Google não consegue convencer os utilizadores de iPhone a mudarem para Android
Um estudo recente revela que a esmagadora maioria dos utilizadores de iPhone prefere manter-se fiel à Apple, frustrando os planos da Google em conquistar este segmento de mercado.
Fidelidade ao ecossistema da Apple atinge valores recorde
De acordo com os dados mais recentes da Consumer Intelligence Research Partners (CIRP), relativos ao primeiro trimestre de 2026, cerca de 87% dos compradores de iPhone nos Estados Unidos já possuíam um modelo anterior da mesma marca. Este valor representa um crescimento consistente face aos anos anteriores, onde se registaram taxas de fidelização de 84% em 2025 e 85% em 2024.
Em contrapartida, a percentagem de utilizadores que decidiram trocar o sistema operativo Android pelo iOS fixou-se nos 12%, um decréscimo ligeiro em comparação com os 14% verificados em 2025 e muito próximo dos 13% registados em 2024. O restante 1% dos novos compradores é composto por pessoas que adquiriram o seu primeiro smartphone.
Estes dados comprovam que o mercado de smartphones atingiu uma fase de grande maturidade, onde a maioria dos consumidores tomou a sua decisão de fidelização há vários anos. Embora a Apple continue a conseguir atrair alguns clientes da concorrência, o seu verdadeiro motor de crescimento reside na capacidade de incentivar a sua gigantesca base instalada a atualizar para os modelos mais recentes.
As barreiras que impedem a migração entre iPhone e Android
A taxa de transição de utilizadores de Android para o ecossistema iOS tem oscilado historicamente entre os 11% e os 15% nos últimos anos.

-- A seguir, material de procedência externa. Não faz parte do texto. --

(* ===== verification/SelfUpdate.v ===== *)
(** * Updating (src/internal/docker: selfupdate.go, update.go, autoupdate.go)

    The update of a managed container as a job, the hand-off of Veery's own
    update to a helper container, and what the helper does. *)
From S2P Require Import Prelude GoStrings Api Db StoreDocker StoreJobs Docker World Sim StoreSettings Status Snapshot Notices Listing Jobs Identity UpdateCheck Reconcile Swap.
Open Scope Z_scope.

Definition jobLabel : string := "veery.job".

Definition updaterName (jobID : string) : string := "veery-updater-" +:+ jobID.

(** [container.RestartPolicyDisabled] *)
Definition RestartPolicyDisabled : string := "no".

(** The configuration of the helper; unset fields are zero. *)
Definition helper_config (selfInsp : InspectResponse) (cfg : Config) (jobID : string) : Config :=
  let name := containerName [in_Name selfInsp] in
  {| cfg_Image := in_Image selfInsp;
     cfg_Entrypoint := cfg_Entrypoint cfg;
     cfg_Cmd := ["apply-update"; "--container"; name; "--job"; jobID];
     cfg_Env := cfg_Env cfg;
     cfg_User := cfg_User cfg;
     cfg_WorkingDir := cfg_WorkingDir cfg;
     cfg_Labels := <[updaterLabel := updaterRole]> {[jobLabel := jobID]};
     cfg_Healthcheck := Some ["NONE"];
     cfg_other := "" |}.

Definition helper_host (host : HostConfig) : HostConfig :=
  {| hc_Binds := hc_Binds host; hc_Mounts := hc_Mounts host; hc_VolumesFrom := hc_VolumesFrom host;
     hc_GroupAdd := hc_GroupAdd host; hc_Privileged := hc_Privileged host;
     hc_RestartPolicy := RestartPolicyDisabled; hc_other := "" |}.

(** A helper container performing a swap, and one that has finished. *)
Definition is_updater (c : Summary) : bool := String.eqb (label (sum_Labels c) updaterLabel) updaterRole.
Definition is_running (c : Summary) : bool := String.eqb (sum_State c) "running".

Section Update.
Context {E : Type} `{!Env E} `{!DockerCodecs}.

Definition finishJob (id phase msg err : string) : M E unit :=
  now ← unixNow; (_ ← sql (FinishUpdateJob now id phase msg err); mret tt).

Definition handOff (selfInsp : InspectResponse) (jobID : string)
    (emit : string -> string -> M E unit) : M E (option error) :=
  match in_Config selfInsp, in_HostConfig selfInsp with
  | Some cfg, Some host =>
      _ ← sql (MarkUpdateJobSelf jobID);
      let hname := updaterName jobID in
      _ ← ContainerRemove hname;
      created ← ContainerCreate (helper_config selfInsp cfg jobID) (Some (helper_host host)) ∅ hname;
      match created with
      | Fail e => mret (Some (wrapf "create updater: " e))
      | Ok id =>
          started ← ContainerStart id;
          match started with
          | Some e => _ ← ContainerRemove id; mret (Some (wrapf "start updater: " e))
          | None => emit "handoff" "Veery is restarting to finish its own update" ≫= fun _ => mret None
          end
      end
  | _, _ => mret (Some (errorf "cannot self-update: own container has no config"))
  end.

(** The body of [doUpdate], under the container's lock. *)
Definition update_locked (mc : ManagedContainer) (jobID : string)
    (emit : string -> string -> M E unit) : M E (result bool) :=
  let name := mc_ContainerName mc in
  r ← ContainerInspect name;
  match r with
  | Fail e => mret (Fail (wrapf ("inspect " +:+ name +:+ ": ") e))
  | Ok oldInsp =>
      let? (mc', snap) := refreshIfRecreated mc oldInsp in
      let ref := sn_Image snap in
      if String.eqb ref "" then mret (Fail (errorf "snapshot has no image reference"))
      else
        let? newImg := pullImage emit ref in
        if String.eqb (img_ID newImg) (in_Image oldInsp) then
          emit "up-to-date" "Already up to date" ≫= fun _ =>
          setUpdateAvailable name false ≫= fun _ => mret (Ok false)
        else
          self ← IsSelf (in_ID oldInsp);
          if (self : bool) then
            e ← handOff oldInsp jobID emit;
            mret (Fail (default errHandedOff e))
          else
            e ← swap emit mc' snap ref oldInsp (img_ID newImg);
            mret (match e with Some err => Fail err | None => Ok true end)
  end.

Definition doUpdate (mc : ManagedContainer) (jobID : string)
    (emit : string -> string -> M E unit) : M E (result bool) :=
  locked (mc_ContainerName mc) (update_locked mc jobID emit).

(** [record] in [Update]: every progress step also goes to the database. *)
Definition record_step (id : string) (emit : string -> string -> M E unit) (phase msg : string) : M E unit :=
  emit phase msg ≫= fun _ => (_ ← sql (SetUpdateJobPhase id phase msg); mret tt).

Definition updated_body : string := "The container is running a newer image and came up healthy.".

(** The function [Update] runs as its job. *)
Definition update_job (mc : ManagedContainer) (id : string) (emit : string -> string -> M E unit) :
    M E (option error) :=
  let meta := {| em_ContainerName := mc_ContainerName mc; em_StackID := mc_StackID mc |} in
  r ← doUpdate mc id (record_step id emit);
  match r with
  | Fail err =>
      if errors_Is err ErrHandedOff then mret (Some err)
      else
        finishJob id "failed" "" (Error err) ≫= fun _ =>
        notify EventUpdateApplied ("Update failed: " +:+ mc_ContainerName mc) (Error err) meta ≫= fun _ =>
        mret (Some err)
  | Ok true =>
      finishJob id "done" "Updated" "" ≫= fun _ =>
      notify EventUpdateApplied ("Updated " +:+ mc_ContainerName mc) updated_body meta ≫= fun _ => mret None
  | Ok false => finishJob id "done" "Already up to date" "" ≫= fun _ => mret None
  end.

Definition Update (managedID : string) : M E unit :=
  r ← ResolveManaged managedID;
  match r with
  | Fail _ => job "update" managedID (fun _ => mret (Some (errorf ("not a managed container: " +:+ managedID))))
  | Ok mc =>
      id ← genID;
      now ← unixNow;
      _ ← sql (StartUpdateJob now
            {| uj_ID := id; uj_ContainerName := mc_ContainerName mc; uj_Image := ""; uj_Phase := "start";
               uj_Message := ""; uj_Error := ""; uj_Self := false; uj_Done := false; uj_StartedAt := 0;
               uj_FinishedAt := 0 |});
      jobWithID id "update" (mc_ContainerName mc) (update_job mc id)
  end.

(** [runAutoUpdates] (autoupdate.go); it returns early when cancelled. *)
Fixpoint auto_loop (l : list ManagedContainer) : M E unit :=
  match l with
  | [] => mret tt
  | mc :: rest =>
      c ← ctxErr;
      match c with
      | Some _ => mret tt
      | None =>
          r ← ContainerInspect (mc_ContainerName mc);
          match r with
          | Fail _ => auto_loop rest
          | Ok _ => Update (mc_ID mc) ≫= fun _ => auto_loop rest
          end
      end
  end.

Definition runAutoUpdates : M E unit :=
  r ← sql AutoUpdateContainers;
  match r with Fail _ => mret tt | Ok l => auto_loop l end.

(** ** The helper's side *)
Definition finishApply (jobID name : string) (err : option error) : M E (option error) :=
  let meta := {| em_ContainerName := name; em_StackID := "" |} in
  match err with
  | Some e =>
      (if String.eqb jobID "" then mret tt else finishJob jobID "failed" "" (Error e)) ≫= fun _ =>
      notify EventUpdateApplied ("Update failed: " +:+ name) (Error e) meta ≫= fun _ => mret (Some e)
  | None =>
      (if String.eqb jobID "" then mret tt else finishJob jobID "done" "Updated" "") ≫= fun _ =>
      notify EventUpdateApplied ("Updated " +:+ name) updated_body meta ≫= fun _ => mret None
  end.

Definition apply_emit (jobID phase msg : string) : M E unit :=
  if String.eqb jobID "" then mret tt
  else (_ ← sql (SetUpdateJobPhase jobID phase msg); mret tt).

Definition ApplyUpdate (name jobID : string) : M E (option error) :=
  r ← sql (ManagedByName name);
  match r with
  | Fail _ => mret (Some (errorf ("not a managed container: " +:+ name)))
  | Ok mc =>
      r ← ContainerInspect name;
      match r with
      | Fail e => mret (Some (wrapf ("inspect " +:+ name +:+ ": ") e))
      | Ok oldInsp =>
          let! (mc', snap) := refreshIfRecreated mc oldInsp in
          let ref := sn_Image snap in
          if String.eqb ref "" then mret (Some (errorf "snapshot has no image reference"))
          else
            let emit := apply_emit jobID in
            i ← ImageInspect_ ref;
            img ← (match i with Ok img => mret (Ok img) | Fail _ => pullImage emit ref end);
            match img with
            | Fail e => finishApply jobID name (Some e)
            | Ok newImg =>
                if String.eqb (img_ID newImg) (in_Image oldInsp) then
                  emit "up-to-date" "Already up to date" ≫= fun _ => finishApply jobID name None
                else
                  e ← swap emit mc' snap ref oldInsp (img_ID newImg); finishApply jobID name e
            end
      end
  end.

(** ** Helpers on the daemon *)
Definition updaters_of (l : list Summary) : gmap string Summary :=
  index_by (fun c => label (sum_Labels c) jobLabel) (List.filter (fun c => is_updater c && is_running c) l).

Definition runningUpdaters : M E (result (gmap string Summary)) :=
  let? l := ContainerList true in mret (Ok (updaters_of l)).

Definition pruneUpdaters : M E unit :=
  r ← ContainerList true;
  match r with
  | Fail _ => mret tt
  | Ok l =>
      for_each l (fun c =>
        if is_updater c && negb (is_running c) then (_ ← ContainerRemove (sum_ID c); mret tt) else mret tt)
  end.
End Update.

Desta forma, o valor de 12% registado recentemente enquadra-se perfeitamente nos padrões habituais de mercado, sugerindo que a ligeira quebra não se deve a uma perda de competitividade da Apple, mas sim a uma estabilização natural do mercado.

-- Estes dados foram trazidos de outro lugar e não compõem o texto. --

(* ===== verification/Crash.v ===== *)
(** * Updates interrupted at an arbitrary call (update.go and recover.go)

    A daemon is [Lawful] when its answers agree with what it does to the names
    of its containers: a call that reports an error changed nothing, one that
    reports success did what it says. [Crashing] is the environment of a process
    that is killed after some number of calls: the calls it would have made
    afterwards have no effect. It is lawful when the daemon is, so what holds of
    the containers after a swap in any lawful environment holds of the
    containers a killed process leaves. *)
From S2P Require Import Prelude GoStrings Api Db StoreDocker Docker World Sim StoreSettings Status Snapshot Listing Identity UpdateCheck Reconcile Swap Recover.
Open Scope Z_scope.

(** The containers of a daemon: the name of each id. *)
Abbreviation Names := (gmap string string).

(** What a reference in a call stands for: an id, or else a name. *)
Definition resolves (v : Names) (ref id : string) : Prop :=
  if decide (is_Some (v !! ref)) then id = ref else v !! id = Some ref.

Definition free (v : Names) (name : string) : Prop := forall id, v !! id <> Some name.

(** Names are unique. *)
Definition unique (v : Names) : Prop := forall i j n, v !! i = Some n -> v !! j = Some n -> i = j.

(** A call that reports [r] took the containers from [v] to [v']. *)
Definition renamed (ref name : string) (r : option error) (v v' : Names) : Prop :=
  match r with
  | None => exists id, resolves v ref id /\ is_Some (v !! id) /\ free v name /\ v' = <[id := name]> v
  | Some _ => v' = v
  end.

Definition removed (ref : string) (r : option error) (v v' : Names) : Prop :=
  match r with
  | None => exists id, resolves v ref id /\ is_Some (v !! id) /\ v' = delete id v
  | Some _ => v' = v
  end.

Definition created (name : string) (r : result string) (v v' : Names) : Prop :=
  match r with
  | Ok id => v !! id = None /\ free v name /\ v' = <[id := name]> v
  | Fail _ => v' = v
  end.

(** [daemon_ok] are the states the laws speak of. *)
Class Daemon (E : Type) := { view : E -> Names; daemon_ok : E -> Prop }.

Definition law {E A} `{!Daemon E} (op : E -> E * A) (R : A -> Names -> Names -> Prop) : Prop :=
  forall e, daemon_ok e -> daemon_ok (op e).1 /\ R (op e).2 (view e) (view (op e).1).

Definition same {A} (_ : A) (v v' : Names) : Prop := v' = v.

(** Names are unique, and most calls change none. *)
Class Quiet (E : Type) `{!Env E} `{!Daemon E} : Prop := {
  law_unique : forall e, daemon_ok e -> unique (view e);
  law_list all : law (cli_ContainerList all) same;
  law_inspect ref : law (cli_ContainerInspect ref) same;
  law_start ref : law (cli_ContainerStart ref) same;
  law_stop ref : law (cli_ContainerStop ref) same;
  law_restart ref : law (cli_ContainerRestart ref) same;
  law_wait ref : law (cli_ContainerWait ref) same;
  law_connect net id ep : law (cli_NetworkConnect net id ep) same;
  law_pull ref : law (cli_ImagePull ref) same;
  law_image ref : law (cli_ImageInspect ref) same;
  law_rmi ref : law (cli_ImageRemove ref) same;
  law_dist ref : law (cli_DistributionInspect ref) same;
  law_now : law time_Now same;
  law_wait1 : law select_1s same;
  law_ctx : law ctx_Err same;
  law_rand : law rand_ID same;
  law_getenv k : law (os_Getenv k) same;
  law_lines p : law (proc_lines p) same;
  law_host : law os_Hostname same;
  law_sql : law sql_fault same
}.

A decisão de mudar de plataforma envolve um processo complexo que inclui a transferência de dados pessoais, a substituição de aplicações e acessórios compatíveis, bem como a adaptação a novos fluxos de trabalho diários.
Para quem já possui um iPhone, este processo é praticamente isento de fricção, uma vez que as fotografias, credenciais, mensagens e definições são migradas de forma automática para o novo dispositivo, assegurando uma experiência de transição sem esforço.

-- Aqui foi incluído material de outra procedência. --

(** The names [v] that recovery finds and lists as [l]. *)
Context (v : Names) (l : list Summary) (Hd : describes l v) (Hempty : v !! "" = None).
Context (Hnames : forall id x, v !! id = Some x -> plain x \/ exists n, plain n /\ x = parked_name n).
Context (Hmid : forall n, plain n -> interrupted v0 v n).
Context (Hself : forall n, v !! self = Some n -> plain n).

Lemma part_has m old u : part m u !! old = Some (parked_name m) -> u !! old = Some (parked_name m).
Proof. by intros [? _]%part_lookup. Qed.

(** The parked container of [m], in a state where [m] is still as it was found. *)
Lemma recover_one m (s : Summary) u :
  plain m -> by_names l !! parked_name m = Some s -> unique u -> part m u = part m v ->
  triple self (fun v' => v' = u) (reconcileOne m s (by_names l !! m))
    (returns (fun _ u' => apart_from m u u' /\ in_place v0 u' m)).
Proof.
  intros Hm Hs Hu Hp.
  assert (Hsv : v !! sum_ID s = Some (parked_name m)) by by apply (by_names_Some l).
  assert (Hsp : part m v !! sum_ID s = Some (parked_name m)) by (apply part_lookup; split; [done|by right]).
  assert (Hnot : self <> sum_ID s).
  { intros He. rewrite <- He in Hsv. by apply Hself, plain_parked in Hsv. }
  assert (Hf : forall f, by_names l !! m = Some f -> part m v !! sum_ID f = Some m).
  { intros f Hf. apply part_lookup. split; [by apply (by_names_Some l)|by left]. }
  assert (Hhit : forall id, part m v !! id = Some m -> is_Some (by_names l !! m)).
  { intros id [Hid _]%part_lookup. by eapply (by_names_hit l v). }
  destruct (Hmid m Hm) as [Hsame|(old & Ho & Hmw)].
  { exfalso. rewrite Hsame in Hsp. apply part_lookup in Hsp as [Hsp _]. by apply Hsuf, plain_parked in Hsp. }
  rewrite <- Hp in Hsp, Hf, Hhit. rewrite <- Hp in Hmw. remember (part m u) as q eqn:Hq. destruct Hmw as [| |new Hno|new Hno].
  - exfalso. apply lookup_singleton_Some in Hsp as [_ He]. by apply (plain_ne m Hm).
  - apply lookup_singleton_Some in Hsp as [He _]. destruct (by_names l !! m) as [f|].
    + exfalso. specialize (Hf f eq_refl). apply lookup_singleton_Some in Hf as [_ Hf]. by apply (plain_ne m Hm).
    + rewrite He in *. by apply (recover_parked m (sum_ID s)).
  - destruct (Hhit new) as [f Hfm]; [apply lookup_insert_eq|]. rewrite Hfm. specialize (Hf f Hfm).
    assert (He : sum_ID s = old).
    { apply lookup_insert_Some in Hsp as [[_ He]|[_ Hsp]]; [by destruct (plain_ne m Hm)|].
      by apply lookup_singleton_Some in Hsp as [-> _]. }
    assert (Hfn : sum_ID f = new).
    { apply lookup_insert_Some in Hf as [[<- _]|[_ Hf]]; [done|].
      apply lookup_singleton_Some in Hf as [_ Hf]. by destruct (plain_ne m Hm). }
    apply (recover_both m old new); try done.
    + intros ->. assert (Hv : part m v !! "" = Some m) by (rewrite <- Hp; apply lookup_insert_eq).
      apply part_lookup in Hv as [Hv _]. congruence.
    + congruence.
  - exfalso. apply lookup_singleton_Some in Hsp as [_ He]. by apply (plain_ne m Hm).
Qed.

Lemma recover_name p D :
  by_names l !! p.1 = Some p.2 -> p.1 ∉ D ->
  triple self (recovering v0 v D) (reconcile_named (by_names l) p) (returns (fun _ => recovering v0 v ({[p.1]} ∪ D))).
Proof.
  intros Hp HD w Hw Hrc. unfold reconcile_named. destruct (CutSuffix p.1 oldSuffix) as [m|] eqn:Ec.
  2:{ split; [exact Hw|]. exists tt. split; [done|]. by apply recovering_skip. }
  apply CutSuffix_Some in Ec. fold (parked_name m) in Ec. rewrite Ec in *.
  assert (Hm : plain m).
  { destruct (Hnames (sum_ID p.2) (parked_name m)) as [Hx|(n & Hn & He)]; [by apply (by_names_Some l)| |].
    - by apply plain_parked in Hx.
    - by apply parked_inj in He as ->. }
  assert (Hu : unique (view (w_env w))) by (apply law_unique, Hw).
  assert (Ht : triple self (fun v' => v' = view (w_env w)) (reconcileOne m p.2 (by_names l !! m) ≫= fun _ => mret tt)
    (returns (fun _ u' => apart_from m (view (w_env w)) u' /\ in_place v0 u' m))).
  { eapply triple_bind; [apply (recover_one m p.2 (view (w_env w))); [done|done|done|]|by intros s u (r & ? & _)|].
    - by apply (rc_rest _ _ _ _ Hrc).
    - intros r. apply triple_ret. intros u (_ & _ & Hu'). by exists tt. }
  destruct (Ht w Hw eq_refl) as [Hw' (r & Hr & Ha & Hin)]. split; [exact Hw'|]. exists r. split; [exact Hr|].
  by eapply recovering_step.
Qed.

Ainda assim, uma quota de 12% de novos clientes provenientes do Android representa um volume de negócios bastante grande à escala global da Apple. Esta resiliência comercial permitiu à empresa alcançar receitas recorde com o iPhone, mesmo num cenário onde o mercado global de smartphones enfrentou uma contração geral de 5,7%, enquanto as vendas da Apple nos Estados Unidos registaram uma subida de 1,3%.

Telemóvel anterior utilizado pelos compradores de iPhone nos 12 meses que terminam em março de cada ano
Clientes repetentes garantem estabilidade financeira à Apple
A taxa de retenção de 87% explica a razão pela qual a gigante de Cupertino não necessita de uma vaga massiva de novos utilizadores para manter a sustentabilidade do seu negócio móvel. Os clientes habituais já dominam o sistema iOS, possuem acessórios compatíveis e têm frequentemente anos de dados integrados nos serviços da marca.
As campanhas promocionais das operadoras de telecomunicações e os programas de retoma facilitam consideravelmente a aquisição de um novo iPhone, tornando-a a opção financeira mais lógica. Além disso, a fidelização ao smartphone arrasta consigo o consumo de outros produtos do ecossistema, como o Apple Watch, os AirPods, o iPad ou as subscrições de serviços digitais.
No início de 2026, a Apple confirmou que a sua base global de dispositivos ativos ultrapassou a marca histórica de 2,5 mil milhões de unidades. Embora não se conheça o número exato de iPhones ativos, este ecossistema robusto garante que a disputa de mercado se foca essencialmente em utilizadores que já possuem dispositivos avançados.